Что пьесу не приняли, меня не очень огорчало тогда. Я был уверен, что когда-нибудь все же напишу хорошую пьесу, которую если не Большой, то Малый или еще какой-нибудь театр примет к постановке. В этом был уверен и Легкий.
— Ты не падай духом, товарищ, — говорил он мне не раз. — Первый блин всегда комом, и лиха беда начало. Рано ли, поздно ли, а дело у тебя пойдет! И этот генерал Теляковский, может быть, столько же понимает, что и наш Телячья Голова. Недаром у того фамилия, а у нашего прозвище схожи. Дураки они, вот и весь мой сказ!
VI
Мы пасем лошадей
Летом самой большой радостью для наших ребят было гонять коней в ночное. У нас и за человека-то настоящего не считался тот, кто не умел ездить верхом, кто не гонял коней в ночное. И вот эта радость пришла и к нам с Легким, когда нам обоим пошел двенадцатый год. Брат Легкого, Ванька, стал большим, ему исполнилось пятнадцать лет, он пошел на завод работать, и коней у них будет гонять теперь Легкий.
И мой отец решил купить какую ни есть лошаденку, чтобы пахать и боронить на ней.
Лошадь вообще в крестьянском хозяйстве нужна.
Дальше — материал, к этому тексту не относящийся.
Lemma run_rounds (frames : list (Q * nat)) (eng : Engine.t) (T : Q) :
  (0 < Engine.targetFrameMs eng)%Q →
  (Engine._lastTime eng <= T)%Q →
  Forall (λ f, (f.1 <= T)%Q) frames →
  let r := Schedule.run frames eng in
  (Engine._lastTime r.1 <= T)%Q
  ∧ ∃ rounds : nat,
      length r.2 = (rounds * length (Engine.systems eng))%nat
      ∧ (inject_Z (Z.of_nat rounds) * Engine.targetFrameMs eng
         <= Engine._lastTime r.1 - Engine._lastTime eng)%Q.
Proof.
  revert eng. induction frames as [|[currentTime raf] rest IH]; intros eng Hframe Hlast Hall.
  - cbn [Schedule.run fst snd]. split; [done|]. exists 0%nat. split; [done|].
    change (inject_Z (Z.of_nat 0)) with 0%Q. lra.
  - apply Forall_cons in Hall as [Hnow Hrest]. cbn [fst] in Hnow.
    cbn [Schedule.run].
    pose proof (loop_cases currentTime raf eng Hframe) as (Hsys & Hfr & Hcase).
    cbv zeta in Hsys, Hfr, Hcase.
    destruct (Engine._loop currentTime raf eng) as [eng1 calls].
    cbn [fst snd] in Hsys, Hfr, Hcase.
    assert (Engine._lastTime eng1 <= T)%Q as Hlast1.
    { destruct Hcase as [[_ ->]|(_ & _ & Hle)]; [done|lra]. }
    specialize (IH eng1). rewrite Hfr, Hsys in IH.
    specialize (IH Hframe Hlast1 Hrest). cbv zeta in IH.
    destruct (Schedule.run rest eng1) as [eng2 more]. cbn [fst snd] in IH |- *.
    destruct IH as (Hle2 & rounds & Hlen & Hbound).
    split; [done|].
    destruct Hcase as [[-> Hsame]|(Hlen1 & Hadv & _)].
    + exists rounds. split; [done|]. rewrite <- Hsame. done.
    + exists (S rounds). split.
      * rewrite length_app, Hlen1, Hlen. simpl. done.
      * rewrite Nat2Z.inj_succ, <- Z.add_1_r, inject_Z_plus.
        change (inject_Z 1) with 1%Q.
        set (kq := inject_Z (Z.of_nat rounds)) in *. nra.
Qed.

(** X13. The frame cap: however often the browser invokes the callback up
    to time [T], the engine runs at most [(T - _lastTime) / targetFrameMs]
    rounds of updates, each round calling every registered system once. *)
Theorem frame_rate_capped (frames : list (Q * nat)) (eng : Engine.t) (T : Q) :
  (0 < Engine.targetFrameMs eng)%Q →
  (Engine._lastTime eng <= T)%Q →
  Forall (λ f, (f.1 <= T)%Q) frames →
  ∃ rounds : nat,
    length (Schedule.run frames eng).2 = (rounds * length (Engine.systems eng))%nat
    ∧ (inject_Z (Z.of_nat rounds) * Engine.targetFrameMs eng
       <= T - Engine._lastTime eng)%Q.
Proof.
  intros Hframe Hlast Hall.
  destruct (run_rounds frames eng T Hframe Hlast Hall) as (Hle & rounds & Hlen & Hb).
  exists rounds. split; [done|]. lra.
Qed.

Lemma frame_rate_capped_witness :
  let eng := Engine.start 1 (Engine.addSystem 5 (Engine.new 60)) in
  ∃ rounds : nat,
    length (Schedule.run [(10%Q, 2%nat); (20%Q, 3%nat); (30%Q, 4%nat); (40%Q, 5%nat)] eng).2
    = (rounds * length (Engine.systems eng))%nat
    ∧ (inject_Z (Z.of_nat rounds) * Engine.targetFrameMs eng
       <= 40 - Engine._lastTime eng)%Q.
Proof.
  apply (frame_rate_capped [(10%Q, 2%nat); (20%Q, 3%nat); (30%Q, 4%nat); (40%Q, 5%nat)]
           (Engine.start 1 (Engine.addSystem 5 (Engine.new 60))) 40).
  - by vm_compute.
  - by vm_compute.
  - repeat constructor; by vm_compute.
Defined.

(** X14. No system is ever passed a time step below the frame interval
    (or below the clamp 0.1, where the interval is longer): with a positive
    frame interval every [dt] is positive. *)
Theorem loop_dt_at_least_frame (eng : Engine.t) (currentTime : Q) (raf : nat) :
  let calls := (Engine._loop currentTime raf eng).2 in
  Forall (λ c, (Qmin (Engine.targetFrameMs eng / 1000) (1 # 10)
                <= Engine.call_dt c)%Q) calls
  ∧ ((0 < Engine.targetFrameMs eng)%Q →
     Forall (λ c, (0 < Engine.call_dt c)%Q) calls).
Proof.
  cbv zeta. unfold Engine._loop.
  destruct (Engine.isRunning eng); cbn [negb]; [|split; constructor].
  destruct (Qltb _ _) eqn:Hskip; cbv zeta; cbn [snd]; [split; constructor|].
  apply Qltb_false in Hskip.
  set (b := Engine.targetFrameMs eng) in *.
  set (el := (currentTime - Engine._lastTime eng)%Q) in *.
  assert (b / 1000 <= el / 1000)%Q as Hdiv.
  { unfold Qdiv. apply Qmult_le_compat_r; [done|]. by vm_compute. }
  split.
  - apply Forall_forall. intros c [sys [-> _]]%list_elem_of_fmap.
    cbn [Engine.call_dt]. apply Q.min_le_compat_r. exact Hdiv.
  - intros Hpos. apply Forall_forall. intros c [sys [-> _]]%list_elem_of_fmap.
    cbn [Engine.call_dt].
    assert (0 < b / 1000)%Q as Hb.
    { unfold Qdiv. apply Qmult_lt_0_compat; [done|]. by vm_compute. }
    apply Q.min_glb_lt; [lra | by vm_compute].
Qed.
Ах, как же я обрадовался, когда отец привел лошадь на двор! Теперь и мы заживем, как люди, теперь и мы перестанем быть бобылями-безлошадниками. А самое главное — вместе со всеми я буду ездить но своей лошади в ночное. Гонять лошадей в ночное мне давно уже хотелось: больно уж там хорошо, как рассказывали ребята.
И вот настал этот счастливый день…
Мать усадила меня верхом на нашу Сивку, строго наказала не ехать быстро, чтобы не слететь лошади под ноги. На мне снизок — шубенка и зипун, на голове — шапка, на ногах — лапти. Я еду одним из первых за лошадиным сторожем дядей Мосеем, который почти каждый год нанимается пасти наш табун.
В деревне три табуна: два — на нашей Горчаковке и один — на Мальцевке. Каждый табун пасет свой сторож, в каждом — более сотни лошадей, не считая жеребят. В ночное коней гоняют с конца апреля до начала сентября. Сторожам платят за это по рублю за лошадь и по четвертаку за жеребенка или по пуду ржи за лошадь и по десяти фунтов за жеребенка. Сторож охраняет коней всю ночь, а ребятишки только приводят их на луг, поле или лесосеку, собирают дрова для костра. Ночью ребята спят, а утром сторож будит их, указывает каждому, где его кони. Ребята ловят лошадей и едут домой. У кого много коней, те гонят их табуном, у кого один или два — ведут в обротях.